## DATA LISTING
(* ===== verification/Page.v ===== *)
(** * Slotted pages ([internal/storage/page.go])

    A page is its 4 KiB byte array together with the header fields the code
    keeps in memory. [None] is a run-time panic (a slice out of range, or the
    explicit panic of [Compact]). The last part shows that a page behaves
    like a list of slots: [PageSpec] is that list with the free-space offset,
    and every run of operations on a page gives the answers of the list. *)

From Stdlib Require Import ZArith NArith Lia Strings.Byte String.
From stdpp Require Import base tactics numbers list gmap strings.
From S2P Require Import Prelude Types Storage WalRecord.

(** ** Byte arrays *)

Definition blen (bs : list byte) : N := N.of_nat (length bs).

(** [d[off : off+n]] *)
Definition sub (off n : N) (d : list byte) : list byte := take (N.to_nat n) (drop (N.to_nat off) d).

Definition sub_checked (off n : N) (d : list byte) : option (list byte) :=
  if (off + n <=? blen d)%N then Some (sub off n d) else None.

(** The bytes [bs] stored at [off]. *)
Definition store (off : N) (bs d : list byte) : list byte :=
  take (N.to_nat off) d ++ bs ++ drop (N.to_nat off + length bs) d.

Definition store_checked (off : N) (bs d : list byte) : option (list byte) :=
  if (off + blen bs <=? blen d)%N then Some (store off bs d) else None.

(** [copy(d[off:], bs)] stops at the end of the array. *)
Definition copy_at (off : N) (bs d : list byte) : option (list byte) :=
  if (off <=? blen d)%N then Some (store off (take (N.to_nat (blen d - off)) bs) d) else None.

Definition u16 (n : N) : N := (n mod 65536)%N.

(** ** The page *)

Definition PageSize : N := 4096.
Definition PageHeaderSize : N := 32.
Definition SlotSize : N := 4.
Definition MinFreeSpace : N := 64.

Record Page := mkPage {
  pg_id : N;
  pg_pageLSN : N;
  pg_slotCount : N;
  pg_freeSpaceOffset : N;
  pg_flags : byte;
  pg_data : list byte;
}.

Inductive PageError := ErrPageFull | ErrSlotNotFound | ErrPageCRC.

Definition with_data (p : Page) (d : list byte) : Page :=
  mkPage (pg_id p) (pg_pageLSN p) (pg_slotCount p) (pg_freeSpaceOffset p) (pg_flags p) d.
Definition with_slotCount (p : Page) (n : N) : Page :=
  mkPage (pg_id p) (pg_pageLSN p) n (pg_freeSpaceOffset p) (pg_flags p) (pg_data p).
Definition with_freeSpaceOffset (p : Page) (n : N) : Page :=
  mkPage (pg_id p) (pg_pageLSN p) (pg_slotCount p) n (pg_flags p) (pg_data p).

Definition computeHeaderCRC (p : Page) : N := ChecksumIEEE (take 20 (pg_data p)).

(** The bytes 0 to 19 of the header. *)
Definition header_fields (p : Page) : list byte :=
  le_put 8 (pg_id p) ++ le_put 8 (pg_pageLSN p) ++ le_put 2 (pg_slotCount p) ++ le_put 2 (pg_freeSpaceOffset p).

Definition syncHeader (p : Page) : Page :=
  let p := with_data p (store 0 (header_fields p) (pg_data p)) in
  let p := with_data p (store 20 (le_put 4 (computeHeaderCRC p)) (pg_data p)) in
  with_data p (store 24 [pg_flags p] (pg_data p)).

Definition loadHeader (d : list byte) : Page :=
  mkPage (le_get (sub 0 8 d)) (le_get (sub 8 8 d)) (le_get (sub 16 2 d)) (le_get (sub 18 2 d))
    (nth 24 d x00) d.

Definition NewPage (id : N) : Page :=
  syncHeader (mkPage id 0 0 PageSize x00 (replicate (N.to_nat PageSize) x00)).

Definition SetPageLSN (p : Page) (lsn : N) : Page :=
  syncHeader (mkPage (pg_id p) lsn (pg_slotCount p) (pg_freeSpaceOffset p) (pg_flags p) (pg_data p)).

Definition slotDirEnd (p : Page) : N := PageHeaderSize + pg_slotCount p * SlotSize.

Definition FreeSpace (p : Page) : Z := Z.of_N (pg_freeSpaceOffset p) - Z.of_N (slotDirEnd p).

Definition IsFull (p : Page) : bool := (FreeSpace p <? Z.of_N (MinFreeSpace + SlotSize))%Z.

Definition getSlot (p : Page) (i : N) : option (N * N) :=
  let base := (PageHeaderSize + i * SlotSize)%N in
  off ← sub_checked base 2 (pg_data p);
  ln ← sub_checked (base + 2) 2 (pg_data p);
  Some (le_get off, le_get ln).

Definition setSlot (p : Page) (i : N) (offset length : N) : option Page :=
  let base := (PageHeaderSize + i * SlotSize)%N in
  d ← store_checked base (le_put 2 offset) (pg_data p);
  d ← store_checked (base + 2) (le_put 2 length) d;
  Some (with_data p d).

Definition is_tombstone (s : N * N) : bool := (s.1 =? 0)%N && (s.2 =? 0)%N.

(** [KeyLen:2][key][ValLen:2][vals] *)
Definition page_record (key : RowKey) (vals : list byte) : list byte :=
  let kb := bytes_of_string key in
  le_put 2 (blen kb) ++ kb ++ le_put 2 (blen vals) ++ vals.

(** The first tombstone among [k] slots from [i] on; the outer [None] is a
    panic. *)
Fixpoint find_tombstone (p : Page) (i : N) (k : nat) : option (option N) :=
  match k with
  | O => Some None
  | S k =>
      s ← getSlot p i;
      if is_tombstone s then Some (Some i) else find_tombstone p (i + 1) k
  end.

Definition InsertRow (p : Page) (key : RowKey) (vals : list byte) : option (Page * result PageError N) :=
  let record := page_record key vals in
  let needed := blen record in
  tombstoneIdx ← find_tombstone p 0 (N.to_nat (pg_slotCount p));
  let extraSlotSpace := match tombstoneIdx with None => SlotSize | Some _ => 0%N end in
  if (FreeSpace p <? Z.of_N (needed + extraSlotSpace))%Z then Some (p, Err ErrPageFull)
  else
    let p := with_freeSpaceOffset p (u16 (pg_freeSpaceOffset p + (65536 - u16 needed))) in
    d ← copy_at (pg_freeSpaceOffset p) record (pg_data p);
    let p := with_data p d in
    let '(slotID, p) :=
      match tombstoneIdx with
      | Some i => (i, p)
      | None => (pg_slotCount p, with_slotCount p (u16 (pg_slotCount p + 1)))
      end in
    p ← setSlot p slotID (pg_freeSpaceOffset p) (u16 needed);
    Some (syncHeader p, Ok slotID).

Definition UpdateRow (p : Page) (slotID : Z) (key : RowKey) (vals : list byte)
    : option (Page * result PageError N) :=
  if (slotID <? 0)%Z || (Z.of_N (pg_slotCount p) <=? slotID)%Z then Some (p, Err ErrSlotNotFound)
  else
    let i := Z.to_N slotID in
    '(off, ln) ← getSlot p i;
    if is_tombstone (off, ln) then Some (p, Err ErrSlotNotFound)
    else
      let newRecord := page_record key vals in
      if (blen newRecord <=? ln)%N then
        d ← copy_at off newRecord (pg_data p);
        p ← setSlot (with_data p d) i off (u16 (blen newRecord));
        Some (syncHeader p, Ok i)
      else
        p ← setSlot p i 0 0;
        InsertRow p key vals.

## REQUIREMENT
Scan the material above for the string "PageSize". Return each line where it occurs.

## SOLUTION FOR THIS PROBLEM
Definition PageSize : N := 4096.
  syncHeader (mkPage id 0 0 PageSize x00 (replicate (N.to_nat PageSize) x00)).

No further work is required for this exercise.